(Material supplied begins)

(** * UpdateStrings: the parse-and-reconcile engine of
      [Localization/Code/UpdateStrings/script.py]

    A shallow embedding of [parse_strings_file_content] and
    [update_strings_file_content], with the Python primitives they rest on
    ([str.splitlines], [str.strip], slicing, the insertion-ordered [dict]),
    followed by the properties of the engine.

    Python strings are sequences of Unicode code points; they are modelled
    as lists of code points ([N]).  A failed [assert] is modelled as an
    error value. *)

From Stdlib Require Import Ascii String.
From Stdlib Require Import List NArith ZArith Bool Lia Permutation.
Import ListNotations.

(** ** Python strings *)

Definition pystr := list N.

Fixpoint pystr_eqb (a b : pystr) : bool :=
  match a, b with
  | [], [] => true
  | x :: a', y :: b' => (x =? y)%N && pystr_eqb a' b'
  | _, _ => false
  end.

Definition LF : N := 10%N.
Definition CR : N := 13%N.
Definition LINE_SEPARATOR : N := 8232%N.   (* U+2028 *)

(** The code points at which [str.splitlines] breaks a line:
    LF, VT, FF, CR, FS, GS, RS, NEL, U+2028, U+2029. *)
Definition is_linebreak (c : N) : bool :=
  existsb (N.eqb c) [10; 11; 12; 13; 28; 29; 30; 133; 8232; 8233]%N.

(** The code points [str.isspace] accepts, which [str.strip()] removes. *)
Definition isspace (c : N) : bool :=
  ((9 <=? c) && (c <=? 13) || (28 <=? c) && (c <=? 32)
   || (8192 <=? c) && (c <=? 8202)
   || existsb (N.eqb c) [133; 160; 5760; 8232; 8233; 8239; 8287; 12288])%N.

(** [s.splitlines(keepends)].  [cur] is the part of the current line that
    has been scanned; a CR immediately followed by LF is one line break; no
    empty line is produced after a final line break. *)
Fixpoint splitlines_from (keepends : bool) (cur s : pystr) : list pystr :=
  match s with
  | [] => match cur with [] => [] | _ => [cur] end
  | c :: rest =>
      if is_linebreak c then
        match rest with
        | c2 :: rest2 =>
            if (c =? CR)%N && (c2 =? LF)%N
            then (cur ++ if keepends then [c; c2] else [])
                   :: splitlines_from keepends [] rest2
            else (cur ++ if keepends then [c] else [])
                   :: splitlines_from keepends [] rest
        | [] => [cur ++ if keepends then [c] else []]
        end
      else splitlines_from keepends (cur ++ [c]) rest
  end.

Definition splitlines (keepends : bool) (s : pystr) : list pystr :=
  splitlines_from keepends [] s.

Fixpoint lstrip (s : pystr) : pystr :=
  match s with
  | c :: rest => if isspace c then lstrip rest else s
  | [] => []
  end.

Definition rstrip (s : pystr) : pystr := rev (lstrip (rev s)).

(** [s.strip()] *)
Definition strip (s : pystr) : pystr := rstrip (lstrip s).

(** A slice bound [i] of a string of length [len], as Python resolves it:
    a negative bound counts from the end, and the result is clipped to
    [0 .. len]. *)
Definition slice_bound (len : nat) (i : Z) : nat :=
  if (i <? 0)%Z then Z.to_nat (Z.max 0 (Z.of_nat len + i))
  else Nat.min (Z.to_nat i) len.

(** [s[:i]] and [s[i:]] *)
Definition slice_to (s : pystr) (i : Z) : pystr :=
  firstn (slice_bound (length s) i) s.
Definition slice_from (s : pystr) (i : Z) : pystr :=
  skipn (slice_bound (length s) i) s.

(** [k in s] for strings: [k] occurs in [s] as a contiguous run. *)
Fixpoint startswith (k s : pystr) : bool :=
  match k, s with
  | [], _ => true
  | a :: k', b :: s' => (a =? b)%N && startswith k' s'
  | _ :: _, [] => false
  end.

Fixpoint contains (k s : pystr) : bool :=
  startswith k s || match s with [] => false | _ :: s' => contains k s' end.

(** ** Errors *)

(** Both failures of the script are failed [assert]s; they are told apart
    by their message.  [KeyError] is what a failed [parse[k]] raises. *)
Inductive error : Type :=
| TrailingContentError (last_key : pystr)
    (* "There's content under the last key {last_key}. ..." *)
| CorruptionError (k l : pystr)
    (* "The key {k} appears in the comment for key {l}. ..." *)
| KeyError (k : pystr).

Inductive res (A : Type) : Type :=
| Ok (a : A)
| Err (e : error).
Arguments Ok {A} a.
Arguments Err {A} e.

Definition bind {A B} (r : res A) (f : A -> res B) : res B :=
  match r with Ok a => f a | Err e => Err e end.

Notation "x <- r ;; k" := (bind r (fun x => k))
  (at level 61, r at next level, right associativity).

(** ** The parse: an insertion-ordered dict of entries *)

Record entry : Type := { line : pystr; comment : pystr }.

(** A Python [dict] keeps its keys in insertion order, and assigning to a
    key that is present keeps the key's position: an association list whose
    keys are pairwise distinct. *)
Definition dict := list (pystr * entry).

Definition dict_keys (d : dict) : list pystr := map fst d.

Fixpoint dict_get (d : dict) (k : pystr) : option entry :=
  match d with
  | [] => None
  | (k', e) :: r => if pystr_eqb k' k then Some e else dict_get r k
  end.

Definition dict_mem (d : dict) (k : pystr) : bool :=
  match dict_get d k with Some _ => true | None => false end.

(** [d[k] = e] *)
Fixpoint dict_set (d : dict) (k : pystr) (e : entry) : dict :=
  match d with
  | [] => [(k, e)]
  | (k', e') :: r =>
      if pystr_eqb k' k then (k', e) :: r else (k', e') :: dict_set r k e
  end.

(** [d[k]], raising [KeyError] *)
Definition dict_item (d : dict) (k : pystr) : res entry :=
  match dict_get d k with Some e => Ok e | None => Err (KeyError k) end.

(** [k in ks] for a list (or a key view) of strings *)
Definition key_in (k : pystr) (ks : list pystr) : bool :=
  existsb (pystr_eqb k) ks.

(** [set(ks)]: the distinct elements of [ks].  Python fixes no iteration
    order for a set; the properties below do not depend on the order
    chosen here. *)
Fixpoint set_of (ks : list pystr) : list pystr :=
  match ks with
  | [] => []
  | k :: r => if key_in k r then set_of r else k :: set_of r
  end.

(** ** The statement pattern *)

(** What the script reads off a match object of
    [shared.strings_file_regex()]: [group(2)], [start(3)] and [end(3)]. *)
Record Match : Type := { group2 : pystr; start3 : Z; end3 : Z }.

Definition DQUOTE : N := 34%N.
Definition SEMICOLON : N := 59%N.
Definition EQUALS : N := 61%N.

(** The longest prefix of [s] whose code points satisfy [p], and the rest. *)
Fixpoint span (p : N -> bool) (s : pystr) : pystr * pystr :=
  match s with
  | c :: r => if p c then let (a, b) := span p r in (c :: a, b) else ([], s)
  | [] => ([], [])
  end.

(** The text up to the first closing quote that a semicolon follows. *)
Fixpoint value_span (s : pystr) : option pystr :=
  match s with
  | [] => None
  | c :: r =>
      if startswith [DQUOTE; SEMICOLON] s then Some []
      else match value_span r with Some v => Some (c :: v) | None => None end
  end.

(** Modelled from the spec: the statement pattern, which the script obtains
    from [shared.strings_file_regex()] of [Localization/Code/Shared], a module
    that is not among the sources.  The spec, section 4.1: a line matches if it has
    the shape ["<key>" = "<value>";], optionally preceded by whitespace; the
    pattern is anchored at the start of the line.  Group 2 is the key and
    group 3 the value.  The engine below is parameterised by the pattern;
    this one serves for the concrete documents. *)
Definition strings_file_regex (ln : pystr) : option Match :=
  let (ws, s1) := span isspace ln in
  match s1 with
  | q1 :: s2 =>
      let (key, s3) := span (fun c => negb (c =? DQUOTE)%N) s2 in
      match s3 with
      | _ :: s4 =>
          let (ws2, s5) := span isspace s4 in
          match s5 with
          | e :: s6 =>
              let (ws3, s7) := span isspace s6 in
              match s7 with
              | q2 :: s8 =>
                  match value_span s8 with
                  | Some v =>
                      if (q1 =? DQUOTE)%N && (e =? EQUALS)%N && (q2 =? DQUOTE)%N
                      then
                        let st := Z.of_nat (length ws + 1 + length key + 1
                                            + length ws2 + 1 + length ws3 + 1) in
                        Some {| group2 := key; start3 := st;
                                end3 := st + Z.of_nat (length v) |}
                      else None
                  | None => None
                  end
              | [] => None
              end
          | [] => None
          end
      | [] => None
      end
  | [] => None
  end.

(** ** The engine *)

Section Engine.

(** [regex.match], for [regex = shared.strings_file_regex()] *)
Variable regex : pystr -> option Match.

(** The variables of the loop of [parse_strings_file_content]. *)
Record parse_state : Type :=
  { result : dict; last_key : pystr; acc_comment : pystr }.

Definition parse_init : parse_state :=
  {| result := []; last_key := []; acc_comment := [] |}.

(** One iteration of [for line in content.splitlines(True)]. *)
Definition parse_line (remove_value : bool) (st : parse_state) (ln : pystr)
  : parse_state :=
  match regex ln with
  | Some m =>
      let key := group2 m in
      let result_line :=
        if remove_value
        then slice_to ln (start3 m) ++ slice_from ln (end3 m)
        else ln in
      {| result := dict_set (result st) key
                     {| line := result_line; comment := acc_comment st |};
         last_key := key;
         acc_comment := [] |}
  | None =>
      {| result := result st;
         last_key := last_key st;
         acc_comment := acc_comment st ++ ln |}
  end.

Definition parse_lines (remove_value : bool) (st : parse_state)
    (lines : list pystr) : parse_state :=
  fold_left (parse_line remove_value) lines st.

(Material supplied ends)

Problem statement >>
Copy every line in the data above that has the string "existsb" in it.

Answer to this task >>
  existsb (N.eqb c) [10; 11; 12; 13; 28; 29; 30; 133; 8232; 8233]%N.
   || existsb (N.eqb c) [133; 160; 5760; 8232; 8233; 8239; 8287; 12288])%N.
  existsb (pystr_eqb k) ks.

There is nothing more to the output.